─── Provided records

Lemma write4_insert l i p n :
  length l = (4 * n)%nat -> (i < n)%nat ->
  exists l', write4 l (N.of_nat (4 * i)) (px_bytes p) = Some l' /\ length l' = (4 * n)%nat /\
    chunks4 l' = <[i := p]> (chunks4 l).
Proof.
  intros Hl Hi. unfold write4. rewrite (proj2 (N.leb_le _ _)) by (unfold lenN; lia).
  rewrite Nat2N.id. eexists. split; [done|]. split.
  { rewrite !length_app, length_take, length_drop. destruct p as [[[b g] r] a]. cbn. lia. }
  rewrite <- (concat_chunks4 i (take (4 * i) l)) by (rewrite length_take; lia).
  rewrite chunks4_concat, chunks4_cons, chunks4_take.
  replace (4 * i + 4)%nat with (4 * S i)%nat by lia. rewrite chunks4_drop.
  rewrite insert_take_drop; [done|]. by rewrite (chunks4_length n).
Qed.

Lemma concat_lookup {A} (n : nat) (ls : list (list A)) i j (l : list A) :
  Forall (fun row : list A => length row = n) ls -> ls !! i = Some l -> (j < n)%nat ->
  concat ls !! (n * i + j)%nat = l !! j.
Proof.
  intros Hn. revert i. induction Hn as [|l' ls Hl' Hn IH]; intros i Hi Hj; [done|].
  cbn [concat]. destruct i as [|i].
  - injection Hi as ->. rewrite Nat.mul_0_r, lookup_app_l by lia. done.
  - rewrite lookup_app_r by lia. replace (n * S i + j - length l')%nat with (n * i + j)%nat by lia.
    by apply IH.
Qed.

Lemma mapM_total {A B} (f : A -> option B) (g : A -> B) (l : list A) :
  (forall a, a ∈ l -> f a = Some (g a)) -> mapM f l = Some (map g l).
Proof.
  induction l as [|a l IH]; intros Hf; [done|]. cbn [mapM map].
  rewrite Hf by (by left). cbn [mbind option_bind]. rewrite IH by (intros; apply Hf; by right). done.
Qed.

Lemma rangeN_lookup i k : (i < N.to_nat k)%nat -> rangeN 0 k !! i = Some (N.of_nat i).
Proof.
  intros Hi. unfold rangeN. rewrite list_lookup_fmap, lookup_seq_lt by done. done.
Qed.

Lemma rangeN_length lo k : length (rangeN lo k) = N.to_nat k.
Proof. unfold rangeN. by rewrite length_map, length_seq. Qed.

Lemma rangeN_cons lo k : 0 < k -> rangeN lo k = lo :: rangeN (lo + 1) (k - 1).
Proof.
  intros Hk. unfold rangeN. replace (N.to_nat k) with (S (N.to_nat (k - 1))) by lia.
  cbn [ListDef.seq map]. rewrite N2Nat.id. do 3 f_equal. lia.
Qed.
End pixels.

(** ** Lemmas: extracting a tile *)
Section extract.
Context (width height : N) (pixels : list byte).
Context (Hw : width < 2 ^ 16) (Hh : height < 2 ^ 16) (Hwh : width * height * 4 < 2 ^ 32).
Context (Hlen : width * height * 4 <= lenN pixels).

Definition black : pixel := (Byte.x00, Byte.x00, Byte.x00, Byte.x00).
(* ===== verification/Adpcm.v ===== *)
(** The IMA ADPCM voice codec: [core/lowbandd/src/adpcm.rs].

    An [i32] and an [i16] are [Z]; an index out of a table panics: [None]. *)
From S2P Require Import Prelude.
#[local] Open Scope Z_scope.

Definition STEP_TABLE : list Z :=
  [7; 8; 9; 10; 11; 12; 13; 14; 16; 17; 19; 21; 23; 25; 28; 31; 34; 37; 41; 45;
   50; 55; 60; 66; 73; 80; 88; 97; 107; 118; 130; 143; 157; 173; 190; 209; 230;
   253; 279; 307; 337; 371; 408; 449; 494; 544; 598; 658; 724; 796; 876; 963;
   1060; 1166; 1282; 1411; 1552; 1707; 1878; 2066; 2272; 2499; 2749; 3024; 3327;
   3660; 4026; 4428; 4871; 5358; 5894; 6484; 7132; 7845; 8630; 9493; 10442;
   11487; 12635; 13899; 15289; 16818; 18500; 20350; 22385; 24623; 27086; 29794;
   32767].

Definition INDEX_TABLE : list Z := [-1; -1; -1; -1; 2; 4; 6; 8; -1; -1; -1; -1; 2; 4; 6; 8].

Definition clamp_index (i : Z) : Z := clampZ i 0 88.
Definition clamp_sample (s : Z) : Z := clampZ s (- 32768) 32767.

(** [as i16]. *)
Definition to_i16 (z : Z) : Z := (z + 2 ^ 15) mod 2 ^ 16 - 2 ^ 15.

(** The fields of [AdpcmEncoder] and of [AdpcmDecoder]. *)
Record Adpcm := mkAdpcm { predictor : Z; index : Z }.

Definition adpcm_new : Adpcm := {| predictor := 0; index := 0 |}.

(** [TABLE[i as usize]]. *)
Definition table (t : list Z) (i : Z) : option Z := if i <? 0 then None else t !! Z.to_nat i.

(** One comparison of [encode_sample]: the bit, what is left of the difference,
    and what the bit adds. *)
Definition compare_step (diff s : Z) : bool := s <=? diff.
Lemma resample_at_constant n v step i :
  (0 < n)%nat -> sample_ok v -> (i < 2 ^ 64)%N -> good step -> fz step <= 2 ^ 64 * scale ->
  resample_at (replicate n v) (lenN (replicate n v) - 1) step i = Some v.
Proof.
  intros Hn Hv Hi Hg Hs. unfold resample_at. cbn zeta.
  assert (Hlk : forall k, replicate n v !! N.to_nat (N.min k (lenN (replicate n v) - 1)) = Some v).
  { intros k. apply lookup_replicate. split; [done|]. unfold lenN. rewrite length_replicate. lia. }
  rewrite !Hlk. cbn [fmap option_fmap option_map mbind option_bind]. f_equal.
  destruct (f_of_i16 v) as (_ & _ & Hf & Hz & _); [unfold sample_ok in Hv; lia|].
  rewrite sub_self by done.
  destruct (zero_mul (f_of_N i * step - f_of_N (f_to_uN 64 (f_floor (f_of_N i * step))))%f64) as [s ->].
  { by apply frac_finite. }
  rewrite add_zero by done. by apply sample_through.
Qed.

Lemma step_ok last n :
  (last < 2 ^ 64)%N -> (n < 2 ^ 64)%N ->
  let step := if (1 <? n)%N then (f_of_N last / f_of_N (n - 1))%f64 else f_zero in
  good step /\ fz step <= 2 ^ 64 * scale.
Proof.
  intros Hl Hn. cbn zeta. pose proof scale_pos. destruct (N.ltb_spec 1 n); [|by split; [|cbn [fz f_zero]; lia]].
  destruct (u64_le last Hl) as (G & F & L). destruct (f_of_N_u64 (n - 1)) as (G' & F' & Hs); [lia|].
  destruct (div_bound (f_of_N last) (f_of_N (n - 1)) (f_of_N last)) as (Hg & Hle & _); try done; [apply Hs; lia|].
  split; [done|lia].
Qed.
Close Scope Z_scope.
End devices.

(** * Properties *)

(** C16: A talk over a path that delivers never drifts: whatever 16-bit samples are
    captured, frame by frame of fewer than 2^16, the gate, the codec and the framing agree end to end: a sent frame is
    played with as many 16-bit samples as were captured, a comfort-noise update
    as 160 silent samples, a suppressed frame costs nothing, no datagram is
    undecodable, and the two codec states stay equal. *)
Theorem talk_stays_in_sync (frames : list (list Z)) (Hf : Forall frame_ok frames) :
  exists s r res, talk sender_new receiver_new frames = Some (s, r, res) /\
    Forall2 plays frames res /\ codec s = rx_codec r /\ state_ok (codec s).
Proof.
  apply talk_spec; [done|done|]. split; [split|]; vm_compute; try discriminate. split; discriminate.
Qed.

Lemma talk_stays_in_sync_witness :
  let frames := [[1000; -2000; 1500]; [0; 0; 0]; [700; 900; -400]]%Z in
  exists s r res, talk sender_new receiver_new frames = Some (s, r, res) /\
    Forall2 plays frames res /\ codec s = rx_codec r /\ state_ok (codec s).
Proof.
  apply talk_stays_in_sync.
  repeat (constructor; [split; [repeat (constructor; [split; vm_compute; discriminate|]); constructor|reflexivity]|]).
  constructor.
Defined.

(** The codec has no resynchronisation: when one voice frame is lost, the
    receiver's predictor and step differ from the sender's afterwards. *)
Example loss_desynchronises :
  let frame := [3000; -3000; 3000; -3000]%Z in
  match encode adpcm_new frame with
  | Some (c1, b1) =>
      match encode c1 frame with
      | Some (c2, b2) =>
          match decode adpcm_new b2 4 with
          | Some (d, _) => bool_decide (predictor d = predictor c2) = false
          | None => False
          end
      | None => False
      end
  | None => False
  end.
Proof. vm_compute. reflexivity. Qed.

──────

Work task: A word-for-word copy of the entries, from the first line through the line containing "rewrite chunks4_concat, chunks4_cons, chunks4_take.", is the whole answer.

Your solution:
Lemma write4_insert l i p n :
  length l = (4 * n)%nat -> (i < n)%nat ->
  exists l', write4 l (N.of_nat (4 * i)) (px_bytes p) = Some l' /\ length l' = (4 * n)%nat /\
    chunks4 l' = <[i := p]> (chunks4 l).
Proof.
  intros Hl Hi. unfold write4. rewrite (proj2 (N.leb_le _ _)) by (unfold lenN; lia).
  rewrite Nat2N.id. eexists. split; [done|]. split.
  { rewrite !length_app, length_take, length_drop. destruct p as [[[b g] r] a]. cbn. lia. }
  rewrite <- (concat_chunks4 i (take (4 * i) l)) by (rewrite length_take; lia).
  rewrite chunks4_concat, chunks4_cons, chunks4_take.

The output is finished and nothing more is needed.